What needs to be done
Please return, with no alterations, the lines below from the very first through the one that contains "login POST, whatever".

[Stored items]
════════════════════

Lemma uniform_session (ops : list operation) :
  Forall (fun op => is_login op = false /\ is_raw op = false) ops ->
  forall s, uniform s (run_session ops s).
Proof.
  induction 1 as [|op ops [Hl Hr] _ IH]; intros s; cbn [run_all fold_left].
  - apply uniform_refl.
  - apply uniform_trans with (run_op op s); [apply uniform_operation; assumption|apply IH].
Qed.

(** X13. A session on a client built with [kerberized=True]: after the
    login POST, whatever methods are called (short of calling
    [get_access_token] or [execute_request] by hand), every request goes out
    with TLS verification off and with the token the login returned, and
    [self] stays as construction left it. *)
Theorem kerberized_session
        (node_ip rest_port ui_port username password namespace_id : value)
        (s0 s : State) (ops : list operation) :
  init node_ip rest_port ui_port username password (VBool true) namespace_id s0 = (Ok tt, s) ->
  Forall (fun op => is_login op = false /\ is_raw op = false) ops ->
  exists r j token t,
    server (trace s0) (login_request py_repr node_ip ui_port username password) = Ok r /\
    body r = Some j /\
    getitem j "access_token" = Ok token /\
    trace (run_session ops s)
      = (trace s0 ++ login_request py_repr node_ip ui_port username password :: t)%list /\
    Forall (fun q => request_verify q = false /\ bearer_token q = Some token) t /\
    self (run_session ops s) = self s /\
    access_token (self s) = token.
Proof.
  intros Hinit Hops.
  destruct (init_kerberized_self server py_repr _ _ _ _ _ _ _ _ Hinit)
    as (r & j & Hr & Hj & Htok & Hk & Hv & _).
  pose proof (init_kerberized_trace server py_repr node_ip rest_port ui_port username
                                    password namespace_id s0) as Htr.
  rewrite Hinit in Htr. cbn [snd] in Htr.
  destruct (uniform_session ops Hops s) as [Hself (t & Ht & Hu)].
  exists r, j, (access_token (self s)), t.
  repeat split; try assumption.
  - rewrite Ht, Htr, <- app_assoc. reflexivity.
  - eapply Forall_impl; [|exact Hu].
    intros q [Hqv Hqb]. unfold request_verify. rewrite Hqv, Hqb, Hv, Hk. split; reflexivity.
Qed.

(** X14. A session on a client built with anything but the object [True]
    for [kerberized] ([None], [1], "yes"): construction sends nothing and
    cannot fail, and whatever methods are called (short of calling
    [get_access_token] or [execute_request] by hand), every request goes
    out with TLS verification on and without a token. *)
Theorem plain_session
        (node_ip rest_port ui_port username password kerberized namespace_id : value)
        (s0 : State) :
  kerberized <> VBool true ->
  exists s,
    init node_ip rest_port ui_port username password kerberized namespace_id s0 = (Ok tt, s) /\
    trace s = trace s0 /\
    forall ops,
      Forall (fun op => is_login op = false /\ is_raw op = false) ops ->
      exists t,
        trace (run_session ops s) = (trace s0 ++ t)%list /\
        Forall (fun q => request_verify q = true /\ bearer_token q = None) t /\
        self (run_session ops s) = self s.
Proof.
  intros Hne.
  assert (Hk : is_True kerberized = false).
  { destruct kerberized as [|[|]| | | |]; try reflexivity. congruence. }
  destruct (init_plain server py_repr node_ip rest_port ui_port username password
                       kerberized namespace_id s0 Hk)
    as (s & Hinit & Htr & _ & Hker & Hv & _).
  exists s. split; [exact Hinit|]. split; [exact Htr|].
  intros ops Hops.
  destruct (uniform_session ops Hops s) as [Hself (t & Ht & Hu)].
  exists t. split; [rewrite Ht, Htr; reflexivity|]. split; [|exact Hself].
  eapply Forall_impl; [|exact Hu].
  intros q [Hqv Hqb]. unfold request_verify. rewrite Hqv, Hqb, Hv, Hker, Hk.
  split; reflexivity.
Qed.

(** X15. The outcome of a kerberized construction is the outcome of the
    login: a transport error, a body that is not JSON ([ValueError]) or a
    body without "access_token" ([KeyError]) makes the constructor raise;
    in every case the login POST is the one request sent. *)
Theorem kerberized_construction_outcome
        (node_ip rest_port ui_port username password namespace_id : value) (s0 : State) :
  let login := login_request py_repr node_ip ui_port username password in
  let built := init node_ip rest_port ui_port username password (VBool true)
                    namespace_id s0 in
  trace (snd built) = (trace s0 ++ [login])%list /\
  fst built = (r <-? server (trace s0) login;
               j <-? Response_json r;
               token <-? getitem j "access_token";
               Ok tt).
Proof.
  intros login built. split; [apply init_kerberized_trace|].
  unfold built, login, Cdap.init, Cdap.get_access_token, bind, set_self, get_self, lift, ret,
    ApiRequest_execute_request, login_request.
  cbn [is_True self trace logs Cdap.node_ip Cdap.ui_port Cdap.verify Cdap.ui_base_url].
  rewrite !append_assoc.
  destruct (server _ _) as [r|e]; [|reflexivity]. cbn [rbind].
  destruct (Response_json r) as [j|e]; [|reflexivity]. cbn [rbind].
  destruct (getitem j "access_token"); reflexivity.
Qed.

(** X16. No method rebinds the attributes construction has set: every
    method other than [get_access_token] leaves [self] as it was, and
    [get_access_token] itself only touches [verify] and the two base URLs;
    in particular it returns the new token without storing it. *)
Theorem methods_keep_instance (op : operation) (s : State) :
  (is_login op = false -> self (run_op op s) = self s) /\
  access_token (self (run_op op s)) = access_token (self s) /\
  kerberized (self (run_op op s)) = kerberized (self s) /\
  rest_url (self (run_op op s)) = rest_url (self s) /\
  username (self (run_op op s)) = username (self s) /\
  password (self (run_op op s)) = password (self s) /\
  node_ip (self (run_op op s)) = node_ip (self s) /\
  ui_port (self (run_op op s)) = ui_port (self s) /\
  rest_port (self (run_op op s)) = rest_port (self s).
Proof.
  destruct (is_login op) eqn:Hop.
  - split; [discriminate|].
    destruct op; try discriminate Hop. cbn [run].
    unfold Cdap.get_access_token, bind, set_self, get_self, lift,
      ApiRequest_execute_request.
    destruct (server _ _) as [r|e]; [|repeat split].
    destruct (Response_json r) as [j|e]; [|repeat split].
    destruct (getitem j "access_token"); repeat split.
  - destruct (framed_operation server py_repr str_upper op Hop s) as [Hs _].
    rewrite Hs. repeat split.
Qed.

(** *** The logger *)

Lemma quiet_ret {A} (a : A) : quiet (ret a).
Proof. intros s. reflexivity. Qed.

Lemma quiet_lift {A} (r : result A) : quiet (lift r).
Proof. intros s. reflexivity. Qed.

Lemma quiet_get_self : quiet get_self.
Proof. intros s. reflexivity. Qed.

Lemma quiet_set_self (c : Cdap.t) : quiet (set_self c).
Proof. intros s. reflexivity. Qed.

Lemma quiet_send (spec : ApiRequestSpecification) :
  quiet (ApiRequest_execute_request server spec).
Proof. intros s. reflexivity. Qed.

Lemma quiet_bind {A B} (m : M A) (k : A -> M B) :
  quiet m -> (forall a, quiet (k a)) -> quiet (bind m k).
Proof.
  intros Hm Hk s. unfold bind. specialize (Hm s).
  destruct (m s) as [[a|e] s1]; cbn [snd] in *; [|exact Hm].
  rewrite Hk. exact Hm.
Qed.

Lemma quiet_for_each {A} (l : list A) (f : A -> M unit) :
  (forall a, quiet (f a)) -> quiet (for_each l f).
Proof.
  intros Hf. induction l as [|x l IH]; cbn [for_each].
  - apply quiet_ret.
  - apply quiet_bind; [apply Hf|intros _; exact IH].
Qed.

Ltac quiet_step :=
  first
    [ apply quiet_ret | apply quiet_lift | apply quiet_get_self | apply quiet_set_self
    | apply quiet_send
    | apply quiet_bind; [|intro]
    | apply quiet_for_each; intro
    | match goal with
      | |- quiet (if ?b then _ else _) => destruct b
      end ].

(** X17. Only [create_pipeline] and [stop_all_pipelines] write to the
    logger: every other method, failing or not, leaves the log as it
    found it. *)
Theorem only_two_methods_log (op : operation) (s : State) :
  is_logging op = false -> logs (run_op op s) = logs s.
Proof.
  intros Hop.
  assert (H : forall A (m : M A), quiet m -> logs (snd (m s)) = logs s)
    by (intros A m Hm; apply Hm).
  destruct op; try discriminate Hop; cbn [run]; apply H;
    unfold Cdap.get_access_token, Cdap.execute_request, Cdap.apps, Cdap.get_all_pipelines,
      Cdap.get_pipeline_info, Cdap.get_programs, Cdap.get_workflow, Cdap.start_pipeline,
      Cdap.get_workflow_executions, Cdap.get_workflow_execution_by_id,
      Cdap.get_last_executed_workflow_id, Cdap.get_last_executed_workflow_status,
      Cdap.get_workflow_execution_status_by_id, Cdap._update_status, Cdap.query_dataset,
      Cdap.get_query_status, Cdap.download_query_results, Cdap.view_query_result,
      Cdap.schema, Cdap.is_streaming_pipeline, Cdap.stop_pipeline,
      Cdap.delete_pipeline, Cdap.delete_all_pipelines;
    repeat quiet_step.
Qed.

(** X18. An answer to the runs request that is not a JSON list never
    yields a run id: an empty object or empty string counts as "never
    run", anything else raises [TypeError]. *)
Theorem last_executed_of_non_list (execution_list : value) :
  (forall l, execution_list <> VList l) ->
  (execution_list = VDict [] \/ execution_list = VStr "" ->
   last_executed_of execution_list = Ok "") /\
  (execution_list <> VDict [] -> execution_list <> VStr "" ->
   last_executed_of execution_list = Raise TypeError).
Proof.
  intros Hnl. split.
  - intros [->| ->]; reflexivity.
  - intros Hd Hs. destruct execution_list as [|b|z|x|l|d]; try reflexivity.
    + destruct x as [|ch x]; [congruence|]. reflexivity.
    + exfalso. apply (Hnl l). reflexivity.
    + destruct d as [|[k v] d]; [congruence|]. reflexivity.
Qed.

End MoreClientFacts.

(** ** More runs on the demo platforms *)

Section MoreRuns.

Import Cdap.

════════════════════

Answer to this exercise
Lemma uniform_session (ops : list operation) :
  Forall (fun op => is_login op = false /\ is_raw op = false) ops ->
  forall s, uniform s (run_session ops s).
Proof.
  induction 1 as [|op ops [Hl Hr] _ IH]; intros s; cbn [run_all fold_left].
  - apply uniform_refl.
  - apply uniform_trans with (run_op op s); [apply uniform_operation; assumption|apply IH].
Qed.

(** X13. A session on a client built with [kerberized=True]: after the
    login POST, whatever methods are called (short of calling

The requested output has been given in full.